Levantó la tapa del escritorio mientras hablaba e indicó el lugar. Dalgliesh reflexionó que sólo la más estúpida o la menos curiosa de las criadas podía no haberla encontrado si se hubiese animado a buscar. Era evidente que la señorita Liddell estaba acostumbrada a tratar con chicas que tenían un temor reverencial tal a los papeles y a los documentos oficiales como para hurgar en ellos voluntariamente. Pero Sally no había sido torpe ni, sospechaba, falta de curiosidad. Se lo sugirió a la señorita Liddell y, tal como esperaba, la imagen de los dedos ágiles de Sally y de sus ojos divertidos e irónicos despertó en ella un resentimiento aún mayor que sus preguntas anteriores acerca de los Maxie.

—¿Quiere decir que Sally puede haber husmeado entre mis cosas? En un tiempo jamás lo hubiera creído, pero puede que tenga razón. Oh sí, ahora lo veo. Es por eso que le gustaba trabajar aquí dentro. ¡Toda esa docilidad, esa cortesía no eran más que simulación! ¡Y pensar que yo confiaba en ella! Pensaba realmente que sentía afecto por mí, que la estaba ayudando. Se confiaba a mí, sabe. Pero ahora supongo que todas esas historias eran mentiras. Debió haberse reído de mí todo el tiempo. Me imagino que usted también piensa que soy una tonta. Y bien, quizá lo sea, pero no he hecho nada de qué avergonzarme. ¡Nada! Sin duda le han hablado de esa escena en el comedor de los Maxie.
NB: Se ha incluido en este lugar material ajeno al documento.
(* ===== verification/SubmitBlock.v ===== *)
(** * [submit_block]

    Models [crates/pbs/src/mev_boost/submit_block.rs]: the blinded block goes to all
    relays at once, each relay is retried with an increasing pause, and the first success
    is the answer.  [AttemptEnv] is what the [k]-th attempt at one relay meets: the answer,
    and the milliseconds [start_request.elapsed()] shows after the pause.  [None] means no
    answer within the given number of attempts per relay. *)

From stdpp Require Import pretty.
From S2P Require Import Prelude Bytes Chain Signature PbsTypes Http Relay Futures PbsConfig.
From S2P Require Import PbsState.

(** an [eyre] report of the PBS crate *)
Inductive PbsReport : Type :=
| ReportMsg (msg : string)
| ReportPbs (e : PbsError).

Record AttemptEnv := {
  ae_send : nat → HttpRequest → SendOutcome;
  ae_elapsed_ms : nat → Z;
}.

(** one call: the attempts at each relay, and how many of the effects of a relay's
    future happened before [select_ok] dropped it *)
Record SubmitEnv := {
  se_now_ms : Z;
  se_relay : nat → AttemptEnv;
  se_progress : nat → nat;
}.

Class SubmitJson := {
  submit_response_from_slice : bytes → Result string SubmitBlindedBlockResponse;
}.

(** ** Validation of the unblinded block *)

Fixpoint check_commitments (i : Z) (expected got : list KzgCommitment) : Result PbsError () :=
  match expected, got with
  | comm :: expected, comm' :: got =>
      if negb (bool_decide (comm = comm')) then
        Err (Validation (KzgMismatch (kzg_commitment_display comm)
                           (kzg_commitment_display comm') i))
      else check_commitments (i + 1) expected got
  | _, _ => Ok ()
  end.

Definition validate_unblinded_block_electra (signed_blinded_block : BlindedBeaconBlockElectra)
    (block_response : PayloadAndBlobsElectra) : Result PbsError () :=
  let bundle := blobs_bundle block_response in
  let expected_commitments := blob_kzg_commitments (bb_body signed_blinded_block) in
  if negb (Zlen expected_commitments =? Zlen (blobs bundle))
     || negb (Zlen expected_commitments =? Zlen (commitments bundle))
     || negb (Zlen expected_commitments =? Zlen (proofs bundle))
  then Err (Validation (KzgCommitments (Zlen expected_commitments) (Zlen (blobs bundle))
                          (Zlen (commitments bundle)) (Zlen (proofs bundle))))
  else check_commitments 0 expected_commitments (commitments bundle).

Section Submit.
Context {UL : UrlLib} {HL : HeaderLib} {HO : HashOrder string} {SJ : SubmitJson}.

(** ** One attempt *)

Definition submit_request (url : Url) (block : SignedBlindedBeaconBlock)
    (headers : gmap string HeaderValue) (timeout_ms : Z) : HttpRequest := {|
  rq_method := POST; rq_url := url; rq_timeout_ms := timeout_ms; rq_headers := headers;
  rq_body := BlindedBlockBody block |}.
No podía asustarme. Puede haber habido algunos problemas aquí en el pasado. No soy muy diestra con los números y las cuentas. Nunca he pretendido serlo. Pero no he hecho nada de malo. Puede preguntárselo a cualquier miembro de la comisión. Sally Jupp podía husmear todo lo que quisiera. Ya ve de lo que le ha servido.

Estaba temblando de ira y no hizo el menor intento de ocultar la amarga satisfacción que había detrás de sus últimas palabras. Pero Dalgliesh no estaba preparado para el efecto de su última pregunta.

—Uno de mis hombres ha ido a ver a los Proctor, los parientes más próximos de Sally. Naturalmente esperábamos que pudieran darnos alguna información sobre su vida que nos fuera útil. La hija menor estaba allí y nos ofreció alguna información. ¿Señorita Liddell, por qué llamó por teléfono al señor Proctor el sábado por la mañana temprano, la mañana de la kermés? La chica dice que ella atendió el teléfono.

La transformación de un resentimiento furioso a la mayor de las sorpresas fue casi ridículo. La señorita Liddell se quedó mirándolo literalmente boquiabierta.

—¿Yo? ¿Telefonear al señor Proctor? ¡No sé qué quiere decir! No he estado en contacto con los Proctor desde que Sally fue a Martingale. Nunca se interesaron por ella. ¿De qué tendría yo que hablar por teléfono con el señor Proctor?